Report on Gamalama (Indonesia) — 27 July-2 August 2016
Smithsonian / US Geological Survey Weekly Volcanic Activity Report, 27 July-2 August 2016
Managing Editor: Sally Kuhn Sennert
Please cite this report as:
Global Volcanism Program, 2016. Report on Gamalama (Indonesia). In: Sennert, S K (ed.), Weekly Volcanic Activity Report, 27 July-2 August 2016. Smithsonian Institution and US Geological Survey.
0.8°N, 127.33°E; summit elev. 1715 m
All times are local (unless otherwise noted)
PVMBG reported that at 0628 on 3 August a weak explosion at Gamalama generated an ash plume that rose 500-600 m above the crater and drifted SE and S. Ash emissions declined at 0655. Ashfall was reported in areas on the SSE flank including Ake Huda. The report also noted a brief airport closing. The Alert Level remained at 2 (on a scale of 1-4); visitors and residents were warned not to approach the crater within a 1.5-km radius.
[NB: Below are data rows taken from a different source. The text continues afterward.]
(** * contextpy: layered dispatch for Context-Oriented Programming

    A shallow embedding of [contextpy.py]: the thread-local layer state,
    the scoped layer managers, the advice chain ([_Before], [_Around],
    [_After], [_Stop]) with [proceed], and the layered-method descriptor
    with its chain cache.

    Conventions.
    - A [Layer] object is its identity: the class defines neither
      [__eq__] nor [__hash__], so [is], [==], [in] and dict keys all
      compare identities; the display name plays no part in dispatch.
    - A tuple of layers is a [list layer_]; a dict is an association list
      in insertion order.
    - The list [context = [inst, cls, None]] built by each call is a shared
      mutable object, so contexts live in a store and are passed around by
      reference.
    - Python code that may raise runs in the monad [M]: state passing,
      an exception result, and [None] when the interpreter's recursion
      budget is exhausted. *)

From Stdlib Require Import List String ZArith Bool Arith Lia.
Import ListNotations.
Local Open Scope string_scope.
Local Open Scope list_scope.

(** ** Values, exceptions, results *)

Inductive pyval : Type :=
| PyNone
| PyInt (z : Z)
| PyStr (s : string)
| PyObj (addr : nat).

Definition is_None (v : pyval) : bool :=
  match v with PyNone => true | _ => false end.

Definition args_t := list pyval.
Definition kwargs_t := list (string * pyval).

Inductive exn : Type :=
| Exception_ (msg : string)
| TypeError (msg : string)
| RuntimeError (msg : string)
| AttributeError (msg : string)
| ValueError (msg : string)
| UserError (tag : nat).

Inductive result (A : Type) : Type :=
| Return (a : A)
| Raise (e : exn).
Arguments Return {A} a.
Arguments Raise {A} e.

(** ** Layers *)

(** [Layer(name)]: an object compared by identity. *)
Definition Layer := nat.

(** What a layer slot holds: a [Layer] or Python's [None]. *)
Definition layer_ := option Layer.

(** [a is b] on layer slots. *)
Definition layer_is (a b : layer_) : bool :=
  match a, b with
  | None, None => true
  | Some x, Some y => Nat.eqb x y
  | _, _ => false
  end.

(** [x in xs] on a list or tuple of layer slots. *)
Definition layer_in (x : layer_) (xs : list layer_) : bool :=
  existsb (layer_is x) xs.

(** Tuple equality, element by element, as used for dict keys. *)
Fixpoint tuple_eqb (a b : list layer_) : bool :=
  match a, b with
  | [], [] => true
  | x :: a', y :: b' => layer_is x y && tuple_eqb a' b'
  | _, _ => false
  end.

(** [Layer.getEffectiveLayers]. *)
Definition getEffectiveLayers (self : Layer) (activelayers : list layer_)
  : list layer_ := activelayers.

(** ** Dicts in insertion order *)

Definition dict (V : Type) := list (list layer_ * V).

Fixpoint dict_get {V} (d : dict V) (key : list layer_) : option V :=
  match d with
  | [] => None
  | (k, v) :: d' => if tuple_eqb k key then Some v else dict_get d' key
  end.

(** [d[key] = v]: overwrite in place, or append a new entry. *)
Fixpoint dict_set {V} (d : dict V) (key : list layer_) (v : V) : dict V :=
  match d with
  | [] => [(key, v)]
  | (k, w) :: d' =>
      if tuple_eqb k key then (k, v) :: d' else (k, w) :: dict_set d' key v
  end.

(** [d.pop(key, None)], keeping only the dict. *)
Fixpoint dict_pop {V} (d : dict V) (key : list layer_) : dict V :=
  match d with
  | [] => []
  | (k, w) :: d' => if tuple_eqb k key then d' else (k, w) :: dict_pop d' key
  end.

(** ** Advice bodies and advice chains *)

(** The body of an advice implementation: it returns, raises, or calls
    [proceed] with its own arguments and goes on with what that call returned or
    raised (so a body may catch what [proceed] raises). *)
Inductive body : Type :=
| Ret (v : pyval)
| Throw (e : exn)
| Proceed (args : args_t) (kwargs : kwargs_t) (k : result pyval -> body).

(** Let whatever [proceed] raised propagate. *)
Definition reraise (k : pyval -> body) (r : result pyval) : body :=
  match r with
  | Return v => k v
  | Raise e => Throw e
  end.

(** A callable stored in an advice record: a direct call, and the call of
    [f.__get__(inst, cls)]. *)
Record Func : Type := mkFunc {
  __name__ : string;
  __call__ : args_t -> kwargs_t -> body;
  __get__ : pyval -> pyval -> args_t -> kwargs_t -> body
}.

(** A plain [def]: binding to an instance passes it as first argument,
    binding to a class alone gives the function back. *)
Definition def (name : string) (code : args_t -> kwargs_t -> body) : Func :=
  {| __name__ := name;
     __call__ := code;
     __get__ := fun inst cls args kwargs =>
       if is_None inst then code args kwargs else code (inst :: args) kwargs |}.

(** The advice classes a record names: the decorators [before], [around],
    [after] and [base] register [_Before], [_Around], [_After] and
    [_Around]. *)
Inductive when_ : Type := _Before | _Around | _After.

(** An [_Advice] object: [_Stop(None, None)] or
    [when(method, nextFct)]. *)
Inductive _Advice : Type :=
| _Stop
| Link (when : when_) (_func : Func) (_nextFct : _Advice).

(** ** Interpreter state *)

Definition ctxref := nat.

(** The list [[inst, cls, next]]. *)
Record Context : Type := mkContext {
  ctx_inst : pyval;
  ctx_cls : pyval;
  ctx_next : option _Advice
}.

(** [_MyTLS]: the thread-local slots. *)
Record _MyTLS : Type := mkTLS {
  context : option ctxref;
  activelayers : list layer_
}.

Record State : Type := mkState {
  _baseLayers : list layer_;
  _tls : _MyTLS;
  heap : ctxref -> Context;
  heap_next : ctxref
}.

(** [_MyTLS.__init__]. *)
Definition _MyTLS_init : _MyTLS := {| context := None; activelayers := [] |}.

(** The module right after import. *)
Definition initial_State : State :=
  {| _baseLayers := [None];
     _tls := _MyTLS_init;
     heap := fun _ => mkContext PyNone PyNone None;
     heap_next := 0 |}.

(** ** Scoped layer activation *)

Inductive manager_class : Type :=
| _LayerManager_base
| _LayerActivationManager
| _LayerDeactivationManager.

Record _LayerManager : Type := mkManager {
  mgr_class : manager_class;
  _layers : list layer_;
  _oldLayers : list layer_
}.

(** [_LayerManager.__init__]. *)
Definition _LayerManager_init (c : manager_class) (layers : list layer_)
  : _LayerManager :=
  {| mgr_class := c; _layers := layers; _oldLayers := [] |}.

(** [_getActiveLayers], as overridden by each subclass. *)
Definition _getActiveLayers (self : _LayerManager) : list layer_ :=
  match mgr_class self with
  | _LayerManager_base => _oldLayers self
  | _LayerActivationManager =>
      filter (fun layer => negb (layer_in layer (_layers self)))
             (_oldLayers self) ++ _layers self
  | _LayerDeactivationManager =>
      filter (fun layer => negb (layer_in layer (_layers self)))
             (_oldLayers self)
  end.

Definition __enter__ (self : _LayerManager) (tls : _MyTLS)
  : _LayerManager * _MyTLS :=
  let self' := {| mgr_class := mgr_class self;
                  _layers := _layers self;
                  _oldLayers := activelayers tls |} in
  (self', {| context := context tls;
             activelayers := _getActiveLayers self' |}).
Geologic Background. Gamalama is a near-conical stratovolcano that comprises the entire island of Ternate off the western coast of Halmahera, and is one of Indonesia's most active volcanoes. The island was a major regional center in the Portuguese and Dutch spice trade for several centuries, which contributed to the thorough documentation of Gamalama's historical activity. Three cones, progressively younger to the north, form the summit. Several maars and vents define a rift zone, parallel to the Halmahera island arc, that cuts the volcano. Eruptions, recorded frequently since the 16th century, typically originated from the summit craters, although flank eruptions have occurred in 1763, 1770, 1775, and 1962-63.